Realm uses copy-on-write semantics whenever changes are performed in write transactions.
The larger the structure that has to be forked & copied, the longer it will take to perform the operation.
This small unscientific benchmark on my 2.8GHz i7 MacBook Pro
import Foundation
import RealmSwift
class Model: Object {
dynamic var prop1 = 0.0
dynamic var prop2 = 0.0
}
// Add 60 million objects with two Double properties in batches of 10 million
autoreleasepool {
for _ in 0..<6 {
let start = NSDate()
let realm = try! Realm()
try! realm.write {
for _ in 0..<10_000_000 {
realm.add(Model())
}
}
print(realm.objects(Model.self).count)
print("took \(-start.timeIntervalSinceNow)s")
}
}
// Add one item to that Realm
autoreleasepool {
let start = NSDate()
let realm = try! Realm()
try! realm.write {
realm.add(Model())
}
print(realm.objects(Model.self).count)
print("took \(-start.timeIntervalSinceNow)s")
}
Logs the following:
10000000
took 25.6072470545769s
20000000
took 23.7239990234375s
30000000
took 24.4556020498276s
40000000
took 23.9790390133858s
50000000
took 24.5923230051994s
60000000
took 24.2157150506973s
60000001
took 0.0106720328330994s
So you can see that adding many objects to the Realm, with no relationships, is quite fast and stays linearly proportional to the number of objects being added.
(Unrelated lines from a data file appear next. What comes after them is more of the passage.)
Lemma load_run latest s :
  StoreIn segments manifest s -> Creatable (storeFiles s) -> ShowsSnapshot (storeFiles s) latest ->
  exists s', Durable.loadLatestSnapshot os sha256 numberText s = (Returns latest, s') /\ SameStore segments (fun _ => False) s s'.
Proof.
  intros Hin Hc Hs. destruct (Durable.loadLatestSnapshot os sha256 numberText s) as [o s'] eqn:E.
  pose proof (load_cases segments Hsegments os sha256 numberText manifest honest Hsha latest s o s' Hin Hs E) as [Hsame Ho].
  exists s'. split; [|done]. destruct o as [loaded|e]; [by rewrite Ho|]. exfalso. clear Ho.
  pose proof Hin as (Hp & _ & _ & Hm). unfold Durable.loadLatestSnapshot in E. rewrite (task_bind_eq getState _ s s s eq_refl), Hp, Hm in E.
  assert (Hread : exists answer d', readFileSecurely os (inside SNAPSHOT_NAME) MAX_SNAPSHOT_BYTES (diskOf s) = (Returns answer, d')).
  { apply read_run; [done|done|done|done|]. destruct latest as [snapshot|]; [|by left]. right.
    destruct Hs as (payload & _ & mode & Hf & Hmode & Hl & _). by exists (snapshotText sha256 manifest payload), mode. }
  destruct Hread as (answer & d' & Hread). pose proof Hread as Hr. apply (onDisk_run (S := Fs.FileIndexerStore)) in Hr.
  rewrite (task_bind_eq _ _ _ _ _ Hr) in E. destruct answer as [text|]; [|discriminate E].
  apply (read_cases segments os Hsegments) in Hread as [_ [mode Hread]]; [|apply honest|done].
  destruct latest as [snapshot|].
  - destruct Hs as (payload & Hd & mode' & Hf & _). change (Dsk.files (diskOf s)) with (storeFiles s) in Hread.
    assert (text = snapshotText sha256 manifest payload) as -> by congruence. unfold snapshotText in E.
    rewrite parse_snapshotEnvelope in E by done. unfold mbind, task_bind, evaluate, outcome_bind in E. rewrite Hd in E. discriminate E.
  - change (storeFiles s !! inside SNAPSHOT_NAME = None) in Hs. change (Dsk.files (diskOf s)) with (storeFiles s) in Hread. congruence.
Qed.

Lemma assertActiveLease_run lease s : s.(Fs.activeLease) = Some lease -> Durable.assertActiveLease lease s = (Returns tt, s).
Proof. intros E. unfold Durable.assertActiveLease, getState, unlessThrow, mbind, task_bind. by rewrite bool_decide_true. Qed.
Lemma decodeSnapshot_id text snapshot :
  decodeSnapshot sha256 numberText text = Returns snapshot -> isSnapshotId snapshot.(Snap.id) = true.
Proof.
  unfold decodeSnapshot. intros (parsed & _ & H)%outcome_bind_inv. destruct (readSnapshot parsed) as [read|] eqn:E; [|discriminate].
  assert (Hid : isSnapshotId read.(Snap.id) = true).
  { unfold readSnapshot in E. do 5 apply bind_Some in E as (? & _ & E). destruct (_ && _ && _ && _ && _) eqn:Hall; [|discriminate].
    injection E as <-. by bools. }
  case_bool_decide; [by injection H as <-|discriminate].
Qed.

Lemma latest_base latest files :
  ShowsSnapshot files latest -> from_option isSnapshotId true (Snap.id <$> latest) = true.
Proof. destruct latest as [snapshot|]; [|done]. intros (payload & Hd & _). by apply decodeSnapshot_id in Hd. Qed.

Lemma follows_run latest saved s :
  Follows sha256 numberText latest saved ->
  evaluate (match latest with
            | Some existing => assertMonotonicSnapshot sha256 numberText existing saved
            | None => Returns tt
            end) s = (Returns tt, s : Fs.FileIndexerStore).
Proof. unfold Follows, evaluate. destruct latest; [by intros ->|done]. Qed.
So it's likely that you're doing more than just adding objects to the Realm, maybe you're updating existing objects, causing them to be copied?
If you're reading a value from all objects as part of your write transactions, that will also grow proportionally to the number of objects.
Avoiding these things will shorten your write transactions.